(* ===== verification/ServiceTheorems.v ===== *)
(** * What the service guarantees (grainlift-server/src/service.rs)

    Requests keep the invariants of the manager, never touch a session of
    another principal, are refused without effect when they are not
    authenticated or of another protocol version, and give back every handle
    they could not tell the client about. *)

From S2P Require Import Prelude Adbc WireError Options Arrow Framing Envelope Partitions.
From S2P Require Import Config Backend ResultCursor BindUpload Session SessionSteps Manager.
From S2P Require Import ManagerSteps Rpc Service ServiceSteps.
From S2P Require Import Reference ReferenceIpc ReferenceBackend ReferenceRpc ReferenceService.

Section Frame.
Context `{AdbcCore} `{RustFmt} `{ArrowCrate} `{!IpcCrate} `{FileSystem} `{AdbcOptions} `{!Backend}.
Context `{Base64} `{Hmac} `{VgiRpc} `{!StructCrate} `{!WireRecords}.
Context `{!Json WireAdbcError} `{!Json BindCursor} `{!Json ResultCursor}.
Context (uuid : nat → string) (system_now : Global → nat → Z) (mg : Manager).

Abbreviation Rpc := (M MState RpcError).

(** ** Sessions of other principals *)

(** Every session of a principal other than [p] is as it was: its resources,
    its lease, its references and its registration. *)
Definition untouched (p : string) (s s' : MState) : Prop := ∀ a n x,
  m_heap s !! a = Some (n, x) → s_principal x ≠ p →
  m_heap s' !! a = Some (n, x)
  ∧ ∀ id, sessions (registry s) !! id = Some a → sessions (registry s') !! id = Some a.

#[local] Instance untouched_preorder p : PreOrder (untouched p).
Proof.
  split.
  - by intros s a n x Hx _.
  - intros s1 s2 s3 H12 H23 a n x Hx Hp. destruct (H12 a n x Hx Hp) as [Hx2 Hr2].
    destruct (H23 a n x Hx2 Hp) as [Hx3 Hr3]. auto.
Qed.

(** A change of one cell that belongs to [p]. *)
Lemma untouched_cell p a s s' :
  principal_at s a = Some p → m_registry s' = m_registry s →
  (∀ b, b ≠ a → m_heap s' !! b = m_heap s !! b) → untouched p s s'.
Proof.
  intros Ha Hr Hb b n x Hx Hp. split; [|unfold registry; by rewrite Hr].
  rewrite Hb; [done|]. intros ->. unfold principal_at, session_at in Ha. rewrite Hx in Ha. naive_solver.
Qed.

Lemma drop_arc_other a b s : b ≠ a → m_heap (drop_arc a s) !! b = m_heap s !! b.
Proof.
  intros Hb. unfold drop_arc. destruct (m_heap s !! a) as [[[|[|n]] x]|]; simpl;
    rewrite ?lookup_delete_ne, ?lookup_insert_ne by done; done.
Qed.

Lemma untouched_drop p a s : principal_at s a = Some p → untouched p s (drop_arc a s).
Proof.
  intros Ha. eapply untouched_cell; [done|apply drop_arc_registry|]. intros b. apply drop_arc_other.
Qed.

(** Removing a registration of [p], with the reference it held. *)
Lemma untouched_remove p id a s :
  sessions (registry s) !! id = Some a → principal_at s a = Some p →
  untouched p s (drop_arc a (set_sessions (delete id (sessions (registry s))) s)).
Proof.
  intros Hid Ha b n x Hx Hp.
  assert (b ≠ a) as Hba.
  { intros ->. unfold principal_at, session_at in Ha. rewrite Hx in Ha. naive_solver. }
  split; [by rewrite drop_arc_other|]. intros id' Hid'. unfold registry.
  rewrite (proj1 (drop_arc_registry _ _)). simpl. rewrite lookup_delete_ne; [done|].
  intros ->. congruence.
Qed.

Lemma session_steps_principal st st' :
  rtc (session_step uuid) st st' → s_principal (st_session st') = s_principal (st_session st).
Proof. induction 1 as [|x y z Hs _ IH]; [done|]. by rewrite IH, (session_step_principal uuid _ _ Hs). Qed.

Lemma untouched_via p a s s' :
  via_step uuid a s s' → principal_at s a = Some p →
  untouched p s s' ∧ principal_at s' a = Some p.
Proof.
  intros (A & op & Hop & ->) Ha. unfold on_session.
  destruct (m_heap s !! a) as [[n x]|] eqn:Hx; [|done].
  specialize (Hop (mkSState (m_global s) x)). destruct (op (mkSState (m_global s) x)) as [r st].
  apply session_steps_principal in Hop. simpl in *. split.
  - apply (untouched_cell p a); [done|done|]. intros b Hb. simpl. by rewrite lookup_insert_ne.
  - unfold principal_at, session_at in *. simpl. rewrite lookup_insert_eq. simpl. rewrite Hx in Ha.
    simpl in Ha. congruence.
Qed.

Lemma untouched_vias p a s s' :
  rtc (via_step uuid a) s s' → principal_at s a = Some p →
  untouched p s s' ∧ principal_at s' a = Some p.
Proof.
  induction 1 as [|s1 s2 s3 Hs _ IH]; intros Ha; [done|].
  destruct (untouched_via p a s1 s2 Hs Ha) as [H12 Ha2]. destruct (IH Ha2) as [H23 Ha3].
  split; [by etrans|done].
Qed.

Lemma untouched_get p id s :
  untouched p s (get mg id p s).2
  ∧ ∀ a, (get mg id p s).1 = Ok a → principal_at (get mg id p s).2 a = Some p.
Proof.
  unfold get, lock_registry, mbind, M_bind, lock, mprim.
  destruct (mx_poisoned (m_registry s)); [done|]. fold (registry s).
  destruct (find_session (registry s) id p s) as [[a x]|e] eqn:Hf; [|done].
  apply (find_session_Ok uuid) in Hf as (Hid & Hx & Hp).
  assert (principal_at s a = Some p) as Ha by (unfold principal_at; by rewrite Hx, <-Hp).
  destruct (lease_expired mg s x) as [ex|]; [|done]. destruct (ex && _); simpl.
  { split; [by apply untouched_remove|done]. }
  unfold session_at in Hx. destruct (m_heap s !! a) as [[n y]|] eqn:Hy; [|done].
  injection Hx as ->. unfold touch. rewrite Hy. unfold clone_arc. simpl. rewrite lookup_insert_eq.
  simpl. split.
  - apply (untouched_cell p a); [done|done|]. intros b Hb. simpl. by rewrite !lookup_insert_ne.
  - intros ? [= <-]. unfold principal_at, session_at. simpl. by rewrite lookup_insert_eq, <-Hp.
Qed.

Lemma untouched_handler {A} p ctx (m : Rpc A) s :
  session_handler uuid mg ctx m → principal mg (auth ctx) = Ok p → untouched p s (m s).2.
Proof.
  intros Hm Hp. destruct (Hm s) as [[e ->]|(p' & id & Hp' & Hg)]; [done|].
  rewrite Hp in Hp'. injection Hp' as <-. destruct (untouched_get p id s) as [Hu Ha].
  destruct (get mg id p s) as [[a|e] s1]; simpl in *.
  - destruct Hg as (s2 & Hr & ->). destruct (untouched_vias p a _ _ Hr (Ha a eq_refl)) as [H12 Ha2].
    etrans; [exact Hu|]. etrans; [exact H12|]. by apply untouched_drop.
  - by rewrite Hg.
Qed.
(** [HttpClient] and [RpcClient]: unary calls, exchanges and producer streams.
    A stream's own state is part of [Net]; [is_finished] reads it. *)
Class RpcTransport `{AdbcCore} `{VgiRpc} : Type := {
  Net : Type;
  build_client : M Net RpcError unit;
  call_unary : string → RecordBatch → M Net RpcError RecordBatch;
  ExchangeHandle : Type;
  open_exchange : string → RecordBatch → M Net RpcError ExchangeHandle;
  exchange_turn : ExchangeHandle → RecordBatch → M Net RpcError (option RecordBatch);
  exchange_cancel : ExchangeHandle → Net → Net;
  ProducerHandle : Type;
  open_producer : string → RecordBatch → M Net RpcError ProducerHandle;
  resume_stream : string → string → Net → ProducerHandle * Net;
  next_with_token : ProducerHandle → M Net RpcError (option (RecordBatch * option string));
  is_finished : ProducerHandle → Net → bool;
  tick : ProducerHandle → M Net RpcError (option RecordBatch);
  producer_cancel : ProducerHandle → Net → Net;
  connector_connect : M Net AdbcError unit;
  spawn_thread : M Net string unit
}.

Section Client.
Context `{AdbcCore} `{RustFmt} `{ArrowCrate} `{!IpcCrate} `{AdbcOptions} `{Base64} `{VgiRpc}.
Context `{!StructCrate} `{!WireRecords} `{!Json WireAdbcError} `{!RpcTransport}.
Context (c_char_signed : bool).

Abbreviation Cl := (M Net AdbcError).

(** ** Errors *)

Definition adbc_prefix : string := "AdbcError: ".

Definition rpc_error (error : RpcError) : AdbcError :=
  let other := with_message_and_status (rpc_to_string error) IO in
  if bool_decide (error_type error = "AdbcError") then
    match from_json (default (error_message error) (strip_prefix adbc_prefix (error_message error))) with
    | Ok wire => into_adbc c_char_signed wire
    | Err _ => other
    end
  else other.

(** ** Requests *)

Definition arrow_result (r : result ArrowError RecordBatch) : result AdbcError RecordBatch :=
  map_err error_from_arrow r.

Definition string_column (value : string) : Column := StringArray [Some value].
Definition binary_column (value : bytes) : Column := BinaryArray [Some value].

Definition session_request (session_id : string) : result AdbcError RecordBatch :=
  arrow_result (try_new session_schema [string_column session_id]).

Definition statement_request (session_id statement_id : string) : result AdbcError RecordBatch :=
  arrow_result (try_new statement_schema [string_column session_id; string_column statement_id]).

Definition client_typed_request {T} `{!VgiArrow T} `{!RequestRecord T} (value : T)
  : result AdbcError RecordBatch :=
  map_err (λ e, client_invalid (protocol_error_to_string e)) (encode_request value MAX_CONTROL_BYTES).

Definition connection_binary_request (session_id : string) (payload : bytes)
  : result AdbcError RecordBatch :=
  arrow_result (try_new connection_binary_schema [string_column session_id; binary_column payload]).

Definition connection_option_request (session_id key : string) (value : OptionValue)
  : result AdbcError RecordBatch :=
  client_typed_request (mkSetConnectionOptionRequest session_id key (wire_option_from value)).

Definition connection_option_key_request (session_id key value_type : string)
  : result AdbcError RecordBatch :=
  arrow_result (try_new connection_option_key_schema
    [string_column session_id; string_column key; string_column value_type]).

Definition statement_option_request (session_id statement_id key : string) (value : OptionValue)
  : result AdbcError RecordBatch :=
  client_typed_request (mkSetStatementOptionRequest session_id statement_id key (wire_option_from value)).
Definition phase_of (s : ThreadState) : ReaderPhase :=
  let w := th_worker s in
  match th_owner s with
  | Opening =>
      match w, th_ready s with
      | Connecting, _ => ToConnect
      | OpeningStream, _ => ToOpen
      | Announcing h, _ => Opened (Ok (ReaderRunning h))
      | Refusing e, _ => Opened (Err e)
      | _, Delivered (Ok _) => Opened (Ok (reader_of w))
      | _, Delivered (Err e) => Opened (Err e)
      | _, _ => Opened (Err startup_stopped)
      end
  | OpenFailed e => Unopened e
  | Idle => Free (reader_of w)
  | Dropping => Leaving (reader_of w)
  | Sending _ => Called (reader_of w)
  | Receiving id =>
      match th_replies s !! id, w with
      | Some (Delivered v), _ => Done (reader_of w) v
      | Some Closed, _ => Done ReaderStopped (Err worker_stopped)
      | _, Answering _ _ v => Done (reader_of w) v
      | _, _ => Called (reader_of w)
      end
  | Gone => Released
  end.

(** A cancel that was sent and will be done. *)
Definition cancel_of (s : ThreadState) : option ProducerHandle :=
  match th_owner s, th_worker s, th_queue s with
  | Gone, Waiting h, CancelCommand :: _ => Some h
  | Gone, Cancelling h, _ => Some h
  | _, _, _ => None
  end.

Definition reader_view (s : ThreadState) : ReaderState :=
  mkReaderState (th_net s) (phase_of s) (cancel_of s) (th_seen s).

(** ** Invariant *)

(** On the way out; between commands. *)
Definition leaving (w : Worker) : Prop :=
  match w with DroppingStream | DroppingLease | Ending | Ended => True | _ => False end.
Definition settled (w : Worker) : Prop := match w with Waiting _ => True | _ => leaving w end.

(** What is in the channels when the owner and the thread are where they are. *)
Definition channels_ok (s : ThreadState) : Prop :=
  let w := th_worker s in
  match th_owner s with
  | Opening =>
      th_queue s = []
      ∧ match w with
        | Connecting | OpeningStream | Announcing _ | Refusing _ => th_ready s = Pending
        | Waiting _ => th_ready s = Delivered (Ok tt)
        | DroppingLease | Ending | Ended =>
            match th_ready s with Delivered (Err _) | Closed => True | _ => False end
        | _ => False
        end
  | OpenFailed _ => th_queue s = [] ∧ leaving w
  | Idle | Dropping => th_queue s = [] ∧ settled w
  | Sending id => th_queue s = [] ∧ settled w ∧ th_replies s !! id = Some Pending
  | Receiving id =>
      match th_replies s !! id, th_queue s with
      | Some Pending, [NextCommand id'] => id' = id ∧ settled w ∧ w ≠ Ended
      | Some Pending, [] => match w with Ticking _ id' | Answering _ id' _ => id' = id | _ => False end
      | Some (Delivered _), [] => settled w
      | Some Closed, [] => leaving w
      | _, _ => False
      end
  | Gone =>
      match th_queue s with
      | [] => match w with Cancelling _ => True | _ => leaving w end
      | [CancelCommand] => settled w ∧ w ≠ Ended
      | _ => False
      end
  end.
(* ===== verification/BindEndToEnd.v ===== *)
(** * Binding through the proxy

    The driver's bind exchange over the [loopback] transport: the turns the driver
    sends, the upload that stages them on the server, and the native bind at the
    end of it. *)

From S2P Require Import Prelude Adbc WireError Options Arrow Framing Envelope Partitions.
From S2P Require Import Config Backend ResultCursor BindUpload Session SessionSteps Manager.
From S2P Require Import ManagerSteps Rpc Service ServiceSteps Streaming.
From S2P Require Import Reference ReferenceIpc ReferenceBackend ReferenceRpc ReferenceService.
From S2P Require Import ClientOptions Client ClientTheorems EndToEnd.

(** ** The session *)

Section SessionSide.
Context `{AdbcCore} `{RustFmt} `{ArrowCrate} `{!IpcCrate} `{FileSystem} `{AdbcOptions} `{!Backend}.
Context (uuid : nat → string).

(** The statement [stid] is registered as [stmt] and the uploads are [ups]. *)
Definition binding (stid : string) (stmt : Stmt) (w : World) (ups : gmap string BindUploadEntry)
  : SessionView := λ g l r m,
  g_world g = w ∧ mx_poisoned (statements r) = false
  ∧ (∃ cancel, mx_data (statements r) !! stid = Some (mkStatementEntry (Mutex_new stmt) cancel))
  ∧ m = Mutex_new ups.

(** What a successful finish calls on the native statement. *)
Definition bound (mode : BindMode) (stmt : Stmt) (r : result AdbcError StagedReader)
  : M World AdbcError unit :=
  reader ← mlift r;
  match mode with
  | Batch => batch ← mlift (single_batch reader); stmt_bind stmt batch
  | Stream => stmt_bind_stream stmt reader
  end.

(** The native bind of [batches]. *)
Definition natively (mode : BindMode) (stmt : Stmt) (batches : list RecordBatch) (w : World)
    (r : result AdbcError unit) (w' : World) : Prop :=
  match mode with
  | Batch => ∃ b, batches = [b] ∧ stmt_bind stmt b w = (r, w')
  | Stream => stmt_bind_stream stmt (Ok <$> batches) w = (r, w')
  end.

Lemma bound_natively mode stmt batches w r w' :
  bound mode stmt (Ok (Ok <$> batches)) w = (r, w') →
  natively mode stmt batches w r w' ∨ w' = w ∧ ∃ e, r = Err e.
Proof.
  unfold bound, mlift, mbind, M_bind. destruct mode; [|by left].
  destruct batches as [|b [|b' batches]]; simpl; [intros [= <- <-]; right; eauto| |intros [= <- <-]; right; eauto].
  intros Hb. left. by exists b.
Qed.

Lemma set_uploads_ready stid stmt w ups ups' st :
  ready (binding stid stmt w ups) st →
  ready (binding stid stmt w ups') (set_uploads ups' st) ∧ same_session st (set_uploads ups' st).
Proof.
  intros (Ho & Hb & Hw & Hp & Hst & Hm). unfold ready, binding, same_session, set_uploads. simpl.
  split; [split_and!|]; try done. by rewrite Hm.
Qed.

Lemma cancel_ready stid stmt w ups uid st :
  ready (binding stid stmt w ups) st →
  ∃ st', cancel_bind_upload uid st = st' ∧ ready (binding stid stmt w (delete uid ups)) st'
    ∧ same_session st st'.
Proof.
  intros Hr. eexists. split; [done|]. pose proof Hr as (_ & _ & _ & _ & _ & Hm).
  unfold cancel_bind_upload, lock. rewrite Hm. simpl. by eapply set_uploads_ready.
Qed.
Lemma open_remote_open r db co rq p s :
  principal mg (auth ctx) = Ok p → delivered r db co rq →
  open_remote c_char_signed Http r s
  = match open uuid mg p (rco_target r) db co s with
    | (Err e, s') => (Err (rpc_error c_char_signed (adbc_rpc_error e)), s')
    | (Ok id, s') =>
        match bounded_response (mkSessionResponse id) (response_limit ctx) with
        | Ok resp =>
            (session ← client_decode (T := SessionResponse) resp;
             Ok (mkRemoteConnection Http (sr_session_id session) (rco_max_bind_bytes r)), s')
        | Err e => (Err (rpc_error c_char_signed (protocol_rpc_error e)), (close id p s').2)
        end
    end.
Proof.
  intros Hp Hd. pose proof (open_connection_serves r db co rq p s Hp Hd) as Hserve.
  unfold open_remote. fold (open_args_of r). rewrite (dv_request _ _ _ _ Hd).
  unfold mlift, mbind, M_bind, transport_call, client_for, http_client, net, mmap_err.
  unfold mbind, M_bind. simpl. unfold serve_unary.
  change (find_method method.OPEN_CONNECTION (server_methods uuid system_now mg max_bind))
    with (Some (Unary (envelope_schema "request") (open_connection uuid mg))). cbv iota.
  unfold mbind, M_bind. rewrite Hserve.
  destruct (open uuid mg p (rco_target r) db co s) as [[id|e] s']; [|done].
  destruct (bounded_response _ _) as [resp|e]; [|done]. simpl. by destruct (client_decode resp).
Qed.

(** ** The native connection *)

(** The threads start, and the workers answer in time. *)
Definition prompt (s : MState) : Prop :=
  g_outcomes (m_global s) = [] ∧ g_spawns (m_global s) = [].

Lemma drop_arc_prompt a s :
  prompt s → prompt (drop_arc a s) ∧ g_uuids (m_global (drop_arc a s)) = g_uuids (m_global s).
Proof.
  intros [Ho Hs]. unfold drop_arc.
  destruct (m_heap s !! a) as [[[|[|n]] x]|]; simpl; unfold run_drop, spawn_now, prompt; simpl;
    rewrite ?Hs; done.
Qed.

Lemma drop_arcs_prompt ls s : prompt s → prompt (drop_arcs ls s).
Proof.
  revert s; induction ls as [|a ls IH]; intros s Hs; [done|]. simpl. by apply IH, drop_arc_prompt.
Qed.

Lemma reserve_prompt p s s0 :
  prompt s → reserve_open mg p s = (Ok tt, s0) → prompt s0 ∧ m_closing s0 = false.
Proof.
  intros Hs. unfold reserve_open. destruct (m_closing s); [done|]. intros (n & s1 & Hreap & Hres)%bind_Ok.
  assert (prompt s1) as Hs1.
  { revert Hreap. unfold reap_expired, lock_registry, mbind, M_bind, lock, mprim.
    destruct (mx_poisoned _); [done|]. destruct (expired_sessions _ _ _) as [e|]; [|done].
    intros [= _ <-]. by apply drop_arcs_prompt. }
  revert Hres. unfold reserve_locked, lock_registry, mbind, M_bind, lock, mprim.
  destruct (mx_poisoned _); [done|]. destruct (m_closing s1) eqn:Hc; [done|].
  destruct (_ <=? _); [done|]. destruct (_ <=? _); [done|]. by intros [= <-].
Qed.

Lemma reserve_healthy p s s0 : healthy s → reserve_open mg p s = (Ok tt, s0) → healthy s0.
Proof.
  intros Hs. unfold reserve_open. destruct (m_closing s); [done|]. intros (n & s1 & Hreap & Hres)%bind_Ok.
  pose proof (reap_healthy mg s Hs) as Hs1. rewrite Hreap in Hs1. by eapply admit_healthy.
Qed.

(** A session that has just been opened on [conn]. *)
Definition new_view (conn : Conn) (w : World) (u : nat) : SessionView := λ g l r m,
  g_world g = w ∧ g_uuids g = u ∧ l = mg_limits mg
  ∧ r = mkSessionResources (Mutex_new conn) (Mutex_new ∅) (Mutex_new ∅) ∧ m = Mutex_new ∅.

Lemma serving_weaken id p (P Q : SessionView) s :
  (∀ g l r m, P g l r m → Q g l r m) → serving mg id p P s → serving mg id p Q s.
Proof.
  intros HPQ [Hh Ho (a & n & x & t & Hid & Hx & Hp & Ht & He & Hb & HP)]. split; [done..|].
  exists a, n, x, t. repeat split; try done. by apply HPQ.
Qed.

Lemma open_native p t target db co s s0 res w' :
  healthy s → prompt s → 0 ≤ mg_ttl mg → permitted mg p t = Ok target →
  reserve_open mg p s = (Ok tt, s0) →
  let u := g_uuids (m_global s0) in
  sessions (registry s0) !! uuid u = None →
  backend_open target db co (g_world (m_global s0)) = (res, w') →
  match res with
  | Ok conn => ∃ s', open uuid mg p t db co s = (Ok (uuid u), s')
                 ∧ serving mg (uuid u) p (new_view conn w' (S u)) s'
  | Err e => (open uuid mg p t db co s).1 = Err e
  end.
Proof.
  intros Hh Hprompt Httl Hperm Hres u Hfresh Hopen.
  destruct (reserve_prompt p s s0 Hprompt Hres) as [[Ho Hsp] Hcl].
  pose proof (reserve_healthy p s s0 Hh Hres) as Hh0. unfold healthy in Hh0.
  assert (∀ r, open_thread mg target db co s0 = r → r = (Ok res, set_global (set_world w' (m_global s0)) s0)) as Hot.
  { intros r <-. unfold open_thread, spawn_now, next_outcome. rewrite Hsp, Ho, Hopen. done. }
  specialize (Hot _ eq_refl).
  assert (open uuid mg p t db co s
    = finish_open uuid mg p t target res (set_global (set_world w' (m_global s0)) s0)) as ->.
  { revert Hperm. unfold permitted, open. destruct (negb _); [done|]. intros Htarget.
    unfold mlift, mbind, M_bind. rewrite Htarget, Hres, Hot. done. }
  destruct res as [conn|e].
  - unfold finish_open, start_session, act_uuid, act_spawn, spawn_now, mgets, mbind, M_bind. simpl.
    rewrite Hsp. unfold register, lock_registry, mbind, M_bind, lock, mprim.
    cbn -[release_open_reservation_locked drop_arcs]. rewrite Hh0, Hcl.
    cbn -[release_open_reservation_locked drop_arcs].
    fold (registry s0). fold u. rewrite release_sessions, Hfresh.
    cbn -[release_open_reservation_locked]. eexists. split; [done|].
    split; simpl; [exact Hh0|done|].
    eexists (m_next_loc s0), 0%nat, _, _. unfold registry. simpl. rewrite !lookup_insert_eq.
    split; [done|]. split; [done|]. split; [done|]. split; [done|]. split; [|done].
    by rewrite (proj2 (Z.ltb_ge (mg_ttl mg) (elapsed _ _))) by (unfold elapsed; lia).
  - unfold finish_open. rewrite release_then by exact Hh0. done.
Qed.
End Open.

**EXERCISE OBJECTIVE**.
Read the data above and pull out each line that holds the string "Sending".

**WRITTEN SOLUTION**.
  | Sending _ => Called (reader_of w)
  | Sending id => th_queue s = [] ∧ settled w ∧ th_replies s !! id = Some Pending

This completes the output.